Though a hardy shrub and indigenous to England, D. mezereum is not often found wild. The leaves appear at the ends of the branches after the flowers, and are alternate, lanceolate, entire, 2 to 3 inches long and dark green in colour. The small, purplishpink, four-segmented flowers grow in little clusters, and the bright-red, fleshy, ovoid, bluntly-pointed fruits, about 3/8 inch long, appear close to the stem in July.

There are varieties with yellow fruit and white flowers.

Occasionally the bark is found in commerce in quills, but more often in tough, flexible, thin, long strips, rolled like tape, splitting easily lengthways but difficult to break horizontally. The inner surface is silky, and the thin, outer, corky layer, of a light greenish-brown colour, separates easily in papery fragments.

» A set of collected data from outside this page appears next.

(** ** Access to the fields *)
Definition set_ifvc (x : list IfDesc) (s : igmpd) : igmpd :=
  Igmpd x (upStreamVif s) (commonConfig s) (igmp_proxy_running s) (timeouts s) (routes s)
    (routing_table s) (groups s) (group_members s) (group_list s) (igmp_router_port s)
    (mgroup_table s) (recv_buf s) (send_buf s) (asked s) (effects s) (ios s).
Definition set_upstream (x : Z) (s : igmpd) : igmpd :=
  Igmpd (ifvc s) x (commonConfig s) (igmp_proxy_running s) (timeouts s) (routes s)
    (routing_table s) (groups s) (group_members s) (group_list s) (igmp_router_port s)
    (mgroup_table s) (recv_buf s) (send_buf s) (asked s) (effects s) (ios s).
Definition set_conf (x : Config) (s : igmpd) : igmpd :=
  Igmpd (ifvc s) (upStreamVif s) x (igmp_proxy_running s) (timeouts s) (routes s)
    (routing_table s) (groups s) (group_members s) (group_list s) (igmp_router_port s)
    (mgroup_table s) (recv_buf s) (send_buf s) (asked s) (effects s) (ios s).
Definition set_running (x : bool) (s : igmpd) : igmpd :=
  Igmpd (ifvc s) (upStreamVif s) (commonConfig s) x (timeouts s) (routes s)
    (routing_table s) (groups s) (group_members s) (group_list s) (igmp_router_port s)
    (mgroup_table s) (recv_buf s) (send_buf s) (asked s) (effects s) (ios s).
Definition set_timeouts (x : callouts action) (s : igmpd) : igmpd :=
  Igmpd (ifvc s) (upStreamVif s) (commonConfig s) (igmp_proxy_running s) x (routes s)
    (routing_table s) (groups s) (group_members s) (group_list s) (igmp_router_port s)
    (mgroup_table s) (recv_buf s) (send_buf s) (asked s) (effects s) (ios s).
Definition set_routes (x : gmap loc (node RouteTable)) (s : igmpd) : igmpd :=
  Igmpd (ifvc s) (upStreamVif s) (commonConfig s) (igmp_proxy_running s) (timeouts s) x
    (routing_table s) (groups s) (group_members s) (group_list s) (igmp_router_port s)
    (mgroup_table s) (recv_buf s) (send_buf s) (asked s) (effects s) (ios s).
Definition set_routing_table (x : ptr) (s : igmpd) : igmpd :=
  Igmpd (ifvc s) (upStreamVif s) (commonConfig s) (igmp_proxy_running s) (timeouts s)
    (routes s) x (groups s) (group_members s) (group_list s) (igmp_router_port s)
    (mgroup_table s) (recv_buf s) (send_buf s) (asked s) (effects s) (ios s).
Definition set_groups (x : gmap loc group) (s : igmpd) : igmpd :=
  Igmpd (ifvc s) (upStreamVif s) (commonConfig s) (igmp_proxy_running s) (timeouts s)
    (routes s) (routing_table s) x (group_members s) (group_list s) (igmp_router_port s)
    (mgroup_table s) (recv_buf s) (send_buf s) (asked s) (effects s) (ios s).
Definition set_group_members (x : gmap loc group_member) (s : igmpd) : igmpd :=
  Igmpd (ifvc s) (upStreamVif s) (commonConfig s) (igmp_proxy_running s) (timeouts s)
    (routes s) (routing_table s) (groups s) x (group_list s) (igmp_router_port s)
    (mgroup_table s) (recv_buf s) (send_buf s) (asked s) (effects s) (ios s).
Definition set_group_list (x : ptr) (s : igmpd) : igmpd :=
  Igmpd (ifvc s) (upStreamVif s) (commonConfig s) (igmp_proxy_running s) (timeouts s)
    (routes s) (routing_table s) (groups s) (group_members s) x (igmp_router_port s)
    (mgroup_table s) (recv_buf s) (send_buf s) (asked s) (effects s) (ios s).
Definition set_router_port (x : Z) (s : igmpd) : igmpd :=
  Igmpd (ifvc s) (upStreamVif s) (commonConfig s) (igmp_proxy_running s) (timeouts s)
    (routes s) (routing_table s) (groups s) (group_members s) (group_list s) x
    (mgroup_table s) (recv_buf s) (send_buf s) (asked s) (effects s) (ios s).
Definition set_mgroup_table (x : list mgroup) (s : igmpd) : igmpd :=
  Igmpd (ifvc s) (upStreamVif s) (commonConfig s) (igmp_proxy_running s) (timeouts s)
    (routes s) (routing_table s) (groups s) (group_members s) (group_list s)
    (igmp_router_port s) x (recv_buf s) (send_buf s) (asked s) (effects s) (ios s).
Definition set_recv_buf (x : bytes) (s : igmpd) : igmpd :=
  Igmpd (ifvc s) (upStreamVif s) (commonConfig s) (igmp_proxy_running s) (timeouts s)
    (routes s) (routing_table s) (groups s) (group_members s) (group_list s)
    (igmp_router_port s) (mgroup_table s) x (send_buf s) (asked s) (effects s) (ios s).
Definition set_send_buf (x : bytes) (s : igmpd) : igmpd :=
  Igmpd (ifvc s) (upStreamVif s) (commonConfig s) (igmp_proxy_running s) (timeouts s)
    (routes s) (routing_table s) (groups s) (group_members s) (group_list s)
    (igmp_router_port s) (mgroup_table s) (recv_buf s) x (asked s) (effects s) (ios s).
Definition set_asked (x : nat) (s : igmpd) : igmpd :=
  Igmpd (ifvc s) (upStreamVif s) (commonConfig s) (igmp_proxy_running s) (timeouts s)
    (routes s) (routing_table s) (groups s) (group_members s) (group_list s)
    (igmp_router_port s) (mgroup_table s) (recv_buf s) (send_buf s) x (effects s) (ios s).
Definition set_effects (x : list effect) (s : igmpd) : igmpd :=
  Igmpd (ifvc s) (upStreamVif s) (commonConfig s) (igmp_proxy_running s) (timeouts s)
    (routes s) (routing_table s) (groups s) (group_members s) (group_list s)
    (igmp_router_port s) (mgroup_table s) (recv_buf s) (send_buf s) (asked s) x (ios s).
Definition set_ios (x : sys) (s : igmpd) : igmpd :=
  Igmpd (ifvc s) (upStreamVif s) (commonConfig s) (igmp_proxy_running s) (timeouts s)
    (routes s) (routing_table s) (groups s) (group_members s) (group_list s)
    (igmp_router_port s) (mgroup_table s) (recv_buf s) (send_buf s) (asked s) (effects s) x.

The unpleasant odour of the fresh bark diminishes with drying, but the taste is intensely burning and acrid, though sweetish at first. The root bark is most active, but inadequate supplies led to the recognition of the stem bark also.
Constituents :The acridity of the bark is chiefly due to mezeen, a greenish-brown, sternutatory, amorphous resin. Mezereic acid, into which it can be changed, is found in the alcoholic and ethereal extracts, together with a fixed oil, a bitter, crystalline glucoside, daphnin, and a substance like euphorbone. Daphnin can be resolved into daphnetin and sugar by the action of dilute acids.
Uses :Stimulant and vesicant. A moist application of the recent bark to the skin will cause redness and blisters in from twenty-four to forty-eight hours. It may be softened in hot vinegar and water and applied as a compress, renewed every twelve hours. It can be used for a mild, perpetual blister.

An ointment was formerly used to induce discharge in indolent ulcers.

The bark is used for snake and other venomous bites, and in Siberia, by veterinary surgeons, for horses' hoofs.

The official compound liniment of mustard includes an ethereal extract, and one of its rare internal uses in England is as an in gredient in compound decoction of sarsaparilla.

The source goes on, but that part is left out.